Reproduce each record in the listing below exactly as written.

════════

(* ===== verification/SemCount.v ===== *)
(** src/ipc/posix_ipc/more_demos/appdemo_sem_as_counting: a server that takes
    requests from a POSIX message queue and its clients, which pass a counting
    semaphore before they send one.  The clients run between the server's calls:
    class [MqKernel] says that a call sees the semaphore and the queue after any
    number of client steps, and the client steps are those the client program
    makes. *)
From stdpp Require Import relations.
From S2P Require Import Prelude CMonad CLib.
#[local] Open Scope Z_scope.

Definition MQ_NAME : string := "/mq_client_request".
Definition SEM_NAME : string := "/appdemo_sem_counting".
Definition O_WRONLY : Z := 1.
Definition O_RDWR : Z := 2.
Definition O_CREAT : Z := 64.
Definition O_EXCL : Z := 128.

Section Code.
Context {K : Type} {HK : Kernel K}.

Definition handle_error {A} (msg : string) : C K A := perror msg;; exit 1.

(** ** server_sem_as_counting.c *)

(** sem_open returns SEM_FAILED, here 0, when it fails. *)
Definition sem_setup (max_sem_count : Z) : C K Z :=
  printf (cat [nl; "server: initializing sem value to "; fmt_d max_sem_count;
               "; this, in effect, is the max 'queue length' or 'count' allowed by this (counting) semaphore ..."; nl]);;
  sem ← sys "sem_open" [AS SEM_NAME; AI (Z.lor O_CREAT O_EXCL); AI 384; AI max_sem_count];
  e ← get_errno;
  sem ← (if (sem =? 0) && (e =? EEXIST) then
           sem ← sys "sem_open" [AS SEM_NAME; AI 0];
           if sem =? 0 then fprintf stderr (cat ["sem_open() failed"; nl]);; exit 1
           else mret sem
         else mret sem);
  printf (cat ["(Counting) Semaphore open.."; nl]);;
  mret sem.

(** mq_getattr stores the message size; mq_receive stores the priority and the
    message. *)
Definition receive_client_msg : C K unit :=
  mq ← sys "mq_open" [AS MQ_NAME; AI (Z.lor (Z.lor O_RDWR O_CREAT) O_EXCL); AI 420];
  e ← get_errno;
  mq ← (if (mq =? -1) && (e =? EEXIST) then
          mq ← sys "mq_open" [AS MQ_NAME; AI O_RDWR];
          if mq =? -1 then handle_error "mq_open failed" else mret mq
        else mret mq);
  a ← syscall (Csys "mq_getattr" [AI mq]);
  (if ret a =? -1 then handle_error "mq_getattr failed" else mret tt);;
  let mq_msgsize := hd 0 (out a) in
  buf ← sys "calloc" [AI mq_msgsize; AI 1];
  (if buf =? 0 then sys "mq_close" [AI mq];; handle_error "calloc failed" else mret tt);;
  printf (cat ["server: awaiting msg from client..."; nl]);;
  m ← syscall (Csys "mq_receive" [AI mq; AI mq_msgsize]);
  (if ret m =? -1 then sys "mq_close" [AI mq];; handle_error "mq_receive failed" else mret tt);;
  b ← copy_in "buf" (init (replicate (Z.to_nat mq_msgsize) 0)) 0 (tl (out m));
  text ← cstr "buf" b 0;
  printf (cat ["server: Received:"; nl; " "; dquote; text_of text; dquote; " ["; fmt_d (ret m);
               " bytes, prio "; fmt_d (hd 0 (out m)); "]"; nl]);;
  syscall (Cfree buf);;
  sys "mq_close" [AI mq];;
  mret tt.

(** One turn of the server's loop; [i] counts the requests.  The semaphore calls
    follow the pointer [sem]. *)
Definition serve_turn (sem i : Z) : C K Z :=
  receive_client_msg;;
  (if sem =? 0 then undefined (UB_null "sem") else mret tt);;
  g ← syscall (Csys "sem_getvalue" [AI sem]);
  (if ret g =? -1 then perror "sem_getvalue() failed";; undefined (UB_uninit "semval" 0) else mret tt);;
  printf (cat ["server "; fmt_d i; ": sem val = "; fmt_d (hd 0 (out g)); nl]);;
  printf " server: performing 'work' for 3s... ";;
  fflush stdout;;
  sys "sleep" [AI 3];;
  printf (cat [" done! (will now 'unlock' by incrementing the sem...)"; nl; nl]);;
  r ← sys "sem_post" [AI sem];
  (if r =? -1 then perror "sem_post() failed" else mret tt);;
  mret (i + 1).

════════

Reply:
(* ===== verification/SemCount.v ===== *)
(** src/ipc/posix_ipc/more_demos/appdemo_sem_as_counting: a server that takes
    requests from a POSIX message queue and its clients, which pass a counting
    semaphore before they send one.  The clients run between the server's calls:
    class [MqKernel] says that a call sees the semaphore and the queue after any
    number of client steps, and the client steps are those the client program
    makes. *)
From stdpp Require Import relations.
From S2P Require Import Prelude CMonad CLib.
#[local] Open Scope Z_scope.

Definition MQ_NAME : string := "/mq_client_request".
Definition SEM_NAME : string := "/appdemo_sem_counting".
Definition O_WRONLY : Z := 1.
Definition O_RDWR : Z := 2.
Definition O_CREAT : Z := 64.
Definition O_EXCL : Z := 128.

Section Code.
Context {K : Type} {HK : Kernel K}.

Definition handle_error {A} (msg : string) : C K A := perror msg;; exit 1.

(** ** server_sem_as_counting.c *)

(** sem_open returns SEM_FAILED, here 0, when it fails. *)
Definition sem_setup (max_sem_count : Z) : C K Z :=
  printf (cat [nl; "server: initializing sem value to "; fmt_d max_sem_count;
               "; this, in effect, is the max 'queue length' or 'count' allowed by this (counting) semaphore ..."; nl]);;
  sem ← sys "sem_open" [AS SEM_NAME; AI (Z.lor O_CREAT O_EXCL); AI 384; AI max_sem_count];
  e ← get_errno;
  sem ← (if (sem =? 0) && (e =? EEXIST) then
           sem ← sys "sem_open" [AS SEM_NAME; AI 0];
           if sem =? 0 then fprintf stderr (cat ["sem_open() failed"; nl]);; exit 1
           else mret sem
         else mret sem);
  printf (cat ["(Counting) Semaphore open.."; nl]);;
  mret sem.

(** mq_getattr stores the message size; mq_receive stores the priority and the
    message. *)
Definition receive_client_msg : C K unit :=
  mq ← sys "mq_open" [AS MQ_NAME; AI (Z.lor (Z.lor O_RDWR O_CREAT) O_EXCL); AI 420];
  e ← get_errno;
  mq ← (if (mq =? -1) && (e =? EEXIST) then
          mq ← sys "mq_open" [AS MQ_NAME; AI O_RDWR];
          if mq =? -1 then handle_error "mq_open failed" else mret mq
        else mret mq);
  a ← syscall (Csys "mq_getattr" [AI mq]);
  (if ret a =? -1 then handle_error "mq_getattr failed" else mret tt);;
  let mq_msgsize := hd 0 (out a) in
  buf ← sys "calloc" [AI mq_msgsize; AI 1];
  (if buf =? 0 then sys "mq_close" [AI mq];; handle_error "calloc failed" else mret tt);;
  printf (cat ["server: awaiting msg from client..."; nl]);;
  m ← syscall (Csys "mq_receive" [AI mq; AI mq_msgsize]);
  (if ret m =? -1 then sys "mq_close" [AI mq];; handle_error "mq_receive failed" else mret tt);;
  b ← copy_in "buf" (init (replicate (Z.to_nat mq_msgsize) 0)) 0 (tl (out m));
  text ← cstr "buf" b 0;
  printf (cat ["server: Received:"; nl; " "; dquote; text_of text; dquote; " ["; fmt_d (ret m);
               " bytes, prio "; fmt_d (hd 0 (out m)); "]"; nl]);;
  syscall (Cfree buf);;
  sys "mq_close" [AI mq];;
  mret tt.

(** One turn of the server's loop; [i] counts the requests.  The semaphore calls
    follow the pointer [sem]. *)
Definition serve_turn (sem i : Z) : C K Z :=
  receive_client_msg;;
  (if sem =? 0 then undefined (UB_null "sem") else mret tt);;
  g ← syscall (Csys "sem_getvalue" [AI sem]);
  (if ret g =? -1 then perror "sem_getvalue() failed";; undefined (UB_uninit "semval" 0) else mret tt);;
  printf (cat ["server "; fmt_d i; ": sem val = "; fmt_d (hd 0 (out g)); nl]);;
  printf " server: performing 'work' for 3s... ";;
  fflush stdout;;
  sys "sleep" [AI 3];;
  printf (cat [" done! (will now 'unlock' by incrementing the sem...)"; nl; nl]);;
  r ← sys "sem_post" [AI sem];
  (if r =? -1 then perror "sem_post() failed" else mret tt);;
  mret (i + 1).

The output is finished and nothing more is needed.